Since these receivers only weigh a few kilograms, they can be brought up to Everest’s peaks with relative ease. Measurements are made every two seconds for about an hour. As the GPS signals are not disturbed on their way through the ionosphere and the troposphere, measurement technicians can combine the data measured on the mountain with data from the GPS receivers on the ground.

Beams and prisms

Also in use are tachymeters that measure both horizontal and vertical angles as well as distance, and beam infrared rays that reflect off prisms placed on the mountain peaks. Distance can be measured by the amount of time it takes the beam to reach the prism and return.

Another tool used by the technicians are planes equipped with an airborne scanner that scans the mountain. Some have a sensor that takes pictures of the mountain, operating like a camera – but with a lot higher resolution. Points on the pictures can only be exactly defined if the flying altitude at the time the picture was taken can be precisely determined.
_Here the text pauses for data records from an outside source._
(* ===== verification/BuyerProgress.v ===== *)
(** * Purchases complete

    With collaborators that answer and a disk that works, a purchase runs to
    its end from every state a crash can have left its slot in: it is funded
    only when the lease was still free, and its slot ends resolved. *)

From S2P Require Import Prelude GoLib GoText FileStore Ledger GoProg Bridge Buyer BuyerSafety.
#[local] Open Scope N_scope.

Module BuyerProgress.
Import Bridge Buyer BuyerSafety.

Section progress.
Context (b : Buyer) (ref : CapabilityRef) (transport : Transport) (size : N) (env : forall a, answer a).
Context (proposal : QuoteProposal) (aq : AcceptedQuote) (settlement : Settlement).

(** Collaborators that answer, for one quote. *)
Record cooperative : Prop := {
  cp_capability : env (ResolveCapability ref) = Ok tt;
  cp_quote : env (RequestQuote ref) = Ok proposal;
  cp_matches : c_CapabilityID (q_Capability proposal) = c_CapabilityID ref;
  cp_accepted : env (BuildAcceptedQuote proposal) = Ok aq;
  cp_identity : aq_QuoteCommitment aq <> ""%string /\ aq_EscrowAddress aq <> ""%string;
  cp_confirmed : p_ConfirmationMode (b_Policy b) = ConfirmManual ->
    b_HasConfirmer b = true /\ env (Confirm proposal) = Ok tt;
  cp_funded : env (SignAndFundEscrow aq) = Ok tt;
  cp_escrow : exists escrow, env (ResolveEscrow (aq_EscrowAddress aq)) = Ok escrow /\
    es_Found escrow = true /\ es_FundedAtomic escrow = q_MaxAtomicAmount proposal;
  cp_terms : exists terms, PurchaseTermsForProposal (aq_Proposal aq) = Ok terms /\
    env (VerifyAcceptedQuote (aq_QuoteCommitment aq) (aq_EscrowAddress aq) terms) = Ok tt;
  cp_task : exists task, env (BuildTask aq) = Ok task /\ t_QuoteCommitment task = aq_QuoteCommitment aq /\
    t_EscrowAddress task = aq_EscrowAddress aq /\ env (Dispatch transport task) = Ok tt;
  cp_settled : env (VerifySettlement aq) = Ok settlement /\ s_Released settlement <> s_Refunded settlement
}.

Abbreviation handle := (fun (j : FilePurchaseJournal) a => exec_call (io_sized size) env j a).

(** The outcome of a run: the slot ends resolved, and [n] funding calls were
    made since the history [h]. *)
Definition completes (p : prog answer (result Settlement)) (j : FilePurchaseJournal) (h : history) (n : N) : Prop :=
  exists j' h', run handle p j h = (j', h', Ok settlement) /\
    pr_Phase <$> (fj_records j' !! key_of aq) = Some PhaseResolved /\
    count (funds (key_of aq)) h' = count (funds (key_of aq)) h + n.

Context (Hco : cooperative).

(** A call with a given answer. *)
Lemma completes_call a k j h n j1 r :
  exec_call (io_sized size) env j a = (j1, r) ->
  completes (k r) j1 (Ev a r :: h) (n - (if funds (key_of aq) (Ev a r) then 1 else 0)) ->
  (if funds (key_of aq) (Ev a r) then 1 else 0) <= n -> completes (Call a k) j h n.
Proof.
  intros E (j' & h' & Hr & Hp & Hc) Hn. exists j', h'. cbn [run]. rewrite E. split_and!; [done|done|].
  rewrite Hc, count_cons. lia.
Qed.

(** The same for a call that funds nothing. *)
Lemma completes_quiet a k j h n j1 r :
  exec_call (io_sized size) env j a = (j1, r) -> funds (key_of aq) (Ev a r) = false ->
  (forall h', completes (k r) j1 h' n) -> completes (Call a k) j h n.
Proof. intros E Hf Hk. eapply completes_call; [exact E|rewrite Hf, N.sub_0_r; apply Hk|rewrite Hf; lia]. Qed.

Lemma completes_get key k j h n :
  (forall h', completes (k (fj_records j !! key)) j h' n) -> completes (Call (JournalGet key) k) j h n.
Proof. intros Hk. by eapply completes_quiet. Qed.

(** Replacing a slot on a disk that works. *)
Lemma file_put_sized {A} j key r (a : A) :
  file_put (io_sized size) j key r a =
  ({| fj_file := FileDoc (to_document (<[key := r]> (fj_records j)), size);
      fj_records := <[key := r]> (fj_records j) |}, Ok a).
Proof. done. Qed.

Lemma advance_sized j key r next :
  fj_records j !! key = Some r -> CanAdvance (pr_Phase r) next = true ->
  exists j', file_Advance (io_sized size) j key next = (j', Ok tt) /\
    fj_records j' !! key = Some (set_Phase next r).
Proof.
  intros Hk Ha. unfold file_Advance. destruct (proj1 (CanAdvance_true _ _) Ha) as (_ & -> & _). cbn [negb].
  rewrite Hk, Ha. cbn [negb]. eexists. split; [apply file_put_sized|]. cbn. by rewrite lookup_insert_eq.
Qed.

Lemma settle_completes j r h :
  fj_records j !! key_of aq = Some r -> phase_valid (pr_Phase r) = true -> completes (purchase_settle aq) j h 0.
Proof.
  intros Hk Hv. destruct (cp_settled Hco) as [Hs Hne]. unfold purchase_settle.
  eapply completes_quiet; [cbn; by rewrite Hs|done|]. clear h. intros h. cbn beta iota.
  rewrite (proj2 (eqb_false_iff _ _)) by done.
  destruct (CanAdvance (pr_Phase r) PhaseResolved) eqn:Ha.
  - destruct (advance_sized _ _ _ _ Hk Ha) as (j' & E & Hk').
    eapply completes_quiet; [exact E|done|]. intros h'. exists j', h'. split_and!; [done|by rewrite Hk'|lia].
  - assert (pr_Phase r = PhaseResolved) as Hr by (by destruct (pr_Phase r)).
    eapply completes_quiet.
    + cbn. unfold file_Advance. cbn [phase_valid negb]. rewrite Hk, Ha. done.
    + done.
    + intros h'. cbn beta iota. rewrite bool_decide_eq_true_2 by done. exists j, h'.
      split_and!; [done|by rewrite Hk; cbn; rewrite Hr|lia].
Qed.

Lemma dispatch_completes j r h :
  fj_records j !! key_of aq = Some r -> phase_valid (pr_Phase r) = true ->
  completes (purchase_dispatch transport aq (pr_Phase r)) j h 0.
Proof.
  intros Hk Hv. unfold purchase_dispatch. destruct (_ <? _)%Z eqn:Eo; [|by eapply settle_completes].
  destruct (cp_task Hco) as (task & Ht & Hq & He & Hd). apply Z.ltb_lt in Eo.
  eapply completes_quiet; [cbn; by rewrite Ht|done|]. clear h. intros h. cbn beta iota.
  rewrite !bool_decide_eq_true_2 by done. cbn [negb orb].
  eapply completes_quiet; [cbn; by rewrite Hd|done|]. clear h. intros h. cbn beta iota.
  destruct (advance_sized j (key_of aq) r PhaseExecution Hk) as (j' & E & Hk').
  { apply CanAdvance_true. auto. }
  eapply completes_quiet; [exact E|done|]. clear h. intros h. cbn beta iota. by eapply settle_completes.
Qed.

Lemma verify_completes j r h :
  fj_records j !! key_of aq = Some r -> phase_valid (pr_Phase r) = true ->
  completes (purchase_verify transport proposal aq) j h 0.
Proof.
  intros Hk Hv. unfold purchase_verify. destruct (cp_escrow Hco) as (escrow & He & Hf & Ha).
  destruct (cp_terms Hco) as (terms & Ht & Hq).
  eapply completes_quiet; [cbn; by rewrite He|done|]. clear h. intros h. cbn beta iota.
  rewrite Hf, (proj2 (N.eqb_eq _ _) Ha). cbn [negb orb]. rewrite Ht.
  eapply completes_quiet; [cbn; by rewrite Hq|done|]. clear h. intros h. cbn beta iota.
  apply completes_get. clear h. intros h. rewrite Hk.
  destruct (_ <? _)%Z eqn:Eo; [|by eapply dispatch_completes]. apply Z.ltb_lt in Eo.
  destruct (advance_sized j (key_of aq) r PhaseFunded Hk) as (j' & E & Hk').
  { apply CanAdvance_true. auto. }
  eapply completes_quiet; [exact E|done|]. clear h. intros h. cbn beta iota.
  apply completes_get. clear h. intros h. rewrite Hk'.
  by apply (dispatch_completes j' (set_Phase PhaseFunded r)).
Qed.

(** The slot is free, or claimed for the same asset and amount. *)
Definition claimable (j : FilePurchaseJournal) (now : Z) : Prop :=
  match fj_records j !! key_of aq with
  | Some r => same_intent r (intent aq proposal) = true /\ phase_valid (pr_Phase r) = true
  | None => True
  end /\ file_accepts (intent aq proposal) now = true.

Definition may_fund (j : FilePurchaseJournal) : bool :=
  match fj_records j !! key_of aq with Some r => bool_decide (pr_Phase r = PhasePrepared) | None => true end.

Lemma begin_sized j now :
  claimable j now ->
  exists j' r, file_Begin (io_sized size) j (intent aq proposal) now = (j', Ok r) /\
    fj_records j' !! key_of aq = Some r /\ phase_valid (pr_Phase r) = true /\
    may_fund j = bool_decide (pr_Phase r = PhasePrepared).
Proof.
  intros [Hk Ha]. unfold file_Begin. unfold file_accepts in Ha. apply negb_true_iff in Ha. rewrite Ha.
  unfold may_fund. cbn [intent pr_Key] in *. destruct (fj_records j !! key_of aq) as [r|] eqn:E.
  - destruct Hk as [Hs Hv]. rewrite same_intent_false, Hs. cbn [negb]. by exists j, r.
  - eexists _, _. split; [apply file_put_sized|]. cbn. rewrite lookup_insert_eq. done.
Qed.

Lemma acquire_sized j key r :
  fj_records j !! key = Some r ->
  exists j' r', file_AcquireFundingLease (io_sized size) j key =
      (j', Ok (bool_decide (pr_Phase r = PhasePrepared), r')) /\
    fj_records j' !! key = Some r' /\ (phase_valid (pr_Phase r) = true -> phase_valid (pr_Phase r') = true).
Proof.
  intros Hk. unfold file_AcquireFundingLease. rewrite Hk. unfold CanAcquireFundingLease.
  destruct (bool_decide _) eqn:E; cbn [negb].
  - eexists _, _. split; [apply file_put_sized|]. cbn. by rewrite lookup_insert_eq.
  - eauto.
Qed.

Lemma fund_completes j now h :
  claimable j now -> completes (purchase_fund transport proposal aq now) j h (if may_fund j then 1 else 0).
Proof.
  intros Hj. destruct (begin_sized _ _ Hj) as (j1 & r & E & Hk & Hv & ->). unfold purchase_fund.
  eapply completes_quiet; [exact E|done|]. clear h. intros h. cbn beta iota.
  destruct (acquire_sized _ _ _ Hk) as (j2 & r2 & E2 & Hk2 & Hv2).
  eapply completes_quiet; [exact E2|done|]. clear h. intros h. cbn beta iota.
  destruct (bool_decide _); [|by apply (verify_completes j2 r2); auto].
  eapply completes_call; [cbn; by rewrite (cp_funded Hco)| |].
  - cbn [funds]. rewrite bool_decide_eq_true_2 by done. cbn beta iota. change (1 - 1) with 0.
    apply (verify_completes j2 r2); auto.
  - cbn [funds]. rewrite bool_decide_eq_true_2; done.
Qed.

(** C33: With collaborators that answer and a disk that works, a purchase that
    the policy allows completes, from every phase a crash can have left its slot
    in: it returns the settlement, its slot ends resolved, and custody is called
    exactly when the lease was still free, once. *)
Theorem bridge_purchase_completes (j : FilePurchaseJournal) :
  let now := env Clock in
  let verdict := Authorize (b_Policy b) proposal (discounted (p_Window (b_Policy b)) now
    (file_SpentInWindow j now (p_Window (b_Policy b))) (file_Get j (key_of aq))) now in
  claimable j now -> verdict = Ok tt \/ verdict = Err ErrManualConfirmation ->
  completes (Purchase b ref transport) j [] (if may_fund j then 1 else 0).
Proof.
  intros now verdict Hj Hv. unfold Purchase.
  eapply completes_quiet; [cbn; by rewrite (cp_capability Hco)|done|]. intros h. cbn beta iota.
  eapply completes_quiet; [cbn; by rewrite (cp_quote Hco)|done|]. clear h. intros h. cbn beta iota.
  rewrite bool_decide_eq_true_2 by apply (cp_matches Hco). cbn [negb].
  eapply completes_quiet; [cbn; by rewrite (cp_accepted Hco)|done|]. clear h. intros h. cbn beta iota.
  unfold is_empty. destruct (cp_identity Hco) as [Hq He]. rewrite !bool_decide_eq_false_2 by done. cbn [orb].
  eapply completes_quiet; [done|done|]. clear h. intros h.
  eapply completes_quiet; [done|done|]. clear h. intros h.
  eapply completes_quiet; [done|done|]. clear h. intros h.
  match goal with |- context [Authorize ?p ?q ?s ?n] => change (Authorize p q s n) with verdict end.
  destruct Hv as [Hv|Hv].
  - rewrite Hv. by apply fund_completes.
  - destruct (Authorize_within _ _ _ _ _ Hv ltac:(auto)) as [_ Hm]. rewrite Hv. cbn beta iota.
    rewrite bool_decide_eq_true_2 by done.
    destruct (cp_confirmed Hco) as [Hc Hok]; [by destruct (bool_decide _) eqn:Ec in Hm; bprop|].
    rewrite Hc. cbn [negb]. eapply completes_quiet; [cbn; by rewrite Hok|done|]. clear h. intros h. cbn beta iota.
    by apply fund_completes.
Qed.

End progress.

Lemma ex_cooperative :
  cooperative ex_buyer (ex_ref "a") TransportA2A (ex_env ex_now (Ok (ex_escrow "escrow-a")))
    (ex_proposal "a") (ex_quote "a") ex_settlement.
Proof.
  split; try done.
  - by eexists.
  - eexists. split; [vm_compute; reflexivity|done].
  - by exists (ex_task (ex_quote "a")).
Qed.

(** The slot as a process that died right after the claim left it. *)
Definition ex_claimed : FilePurchaseJournal :=
  fst (file_Begin ex_io ex_journal (intent (ex_quote "a") (ex_proposal "a")) ex_now).

Lemma bridge_purchase_completes_witness :
  may_fund (ex_quote "a") ex_claimed = true /\
  completes 1000 (ex_env ex_now (Ok (ex_escrow "escrow-a"))) (ex_quote "a") ex_settlement
    (Purchase ex_buyer (ex_ref "a") TransportA2A) ex_claimed [] 1.
Proof.
  split; [vm_compute; reflexivity|].
  change 1 with (if may_fund (ex_quote "a") ex_claimed then 1 else 0).
  apply (bridge_purchase_completes ex_buyer (ex_ref "a") TransportA2A 1000
    (ex_env ex_now (Ok (ex_escrow "escrow-a"))) (ex_proposal "a") (ex_quote "a") ex_settlement
    ex_cooperative ex_claimed).
  - split; vm_compute; auto.
  - left. vm_compute. reflexivity.
Defined.

End BuyerProgress.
The geodatists have to take numerous influences and conditions into account, starting with base level — the usual reference point being sea level. This can, however, vary. For example, around Sri Lanka the Indian Ocean level measures 105 meters lower; to the northeast of Australia, it’s nearly 80 meters higher, which is why technicians calculate an average theoretical sea level for every point on earth.

The earth’s gravitational field isn‘t the same everywhere either, and that also has to be taken into account in the measurements. This is not a reading taken on the mountain. “To do that, you’d have to use a gravimeter and they are very heavy. The National Geographic Institute (IGN) in Paris tried twice to get one up a mountain and failed both times,” says Farouk Kadded, a product manager at Leica Geosystems who also leads expeditions on France’s Mont Blanc.

When used in the mountains, GPS receivers, tachymeters and sensors are extremely sensitive to weather conditions. Temperatures on Mount Everest are around minus 40 degrees Celsius, and atmospheric pressure around 326 millibars – about a third of normal pressure on the ground. This too has to be taken into account in calculating measurements.

There are myriad of other areas that could lead to miscalculation. For example, how high the snow cover is on the mountain has to be subtracted from the result: the point is to calculate the elevation of the naked rock. If a geodatist on the mountain were to jam his GPS device mounted on a pole seven centimeters into the snow, measurement results would be false. Radars and spectrometers can measure the thickness of snow by emitting waves of different lengths.

In view of all this high tech effort, the question poses itself: What for? For one thing, spectacular projects of this type enable the manufacturers of various devices to get a lot of publicity, says Kadded. But also “because we can test the reliability of our Leica Geosystems GPS devices.”

“On Mont Blanc, every two years we measure not only the height at the top but a lot of other points to determine the form and volume of the ice cap and to be able to trace the changes over time,” says Kadded.

Such data is crucial, he says, to climate researchers, meteorologists, glaciologists — and nivologists: scientists who study snow.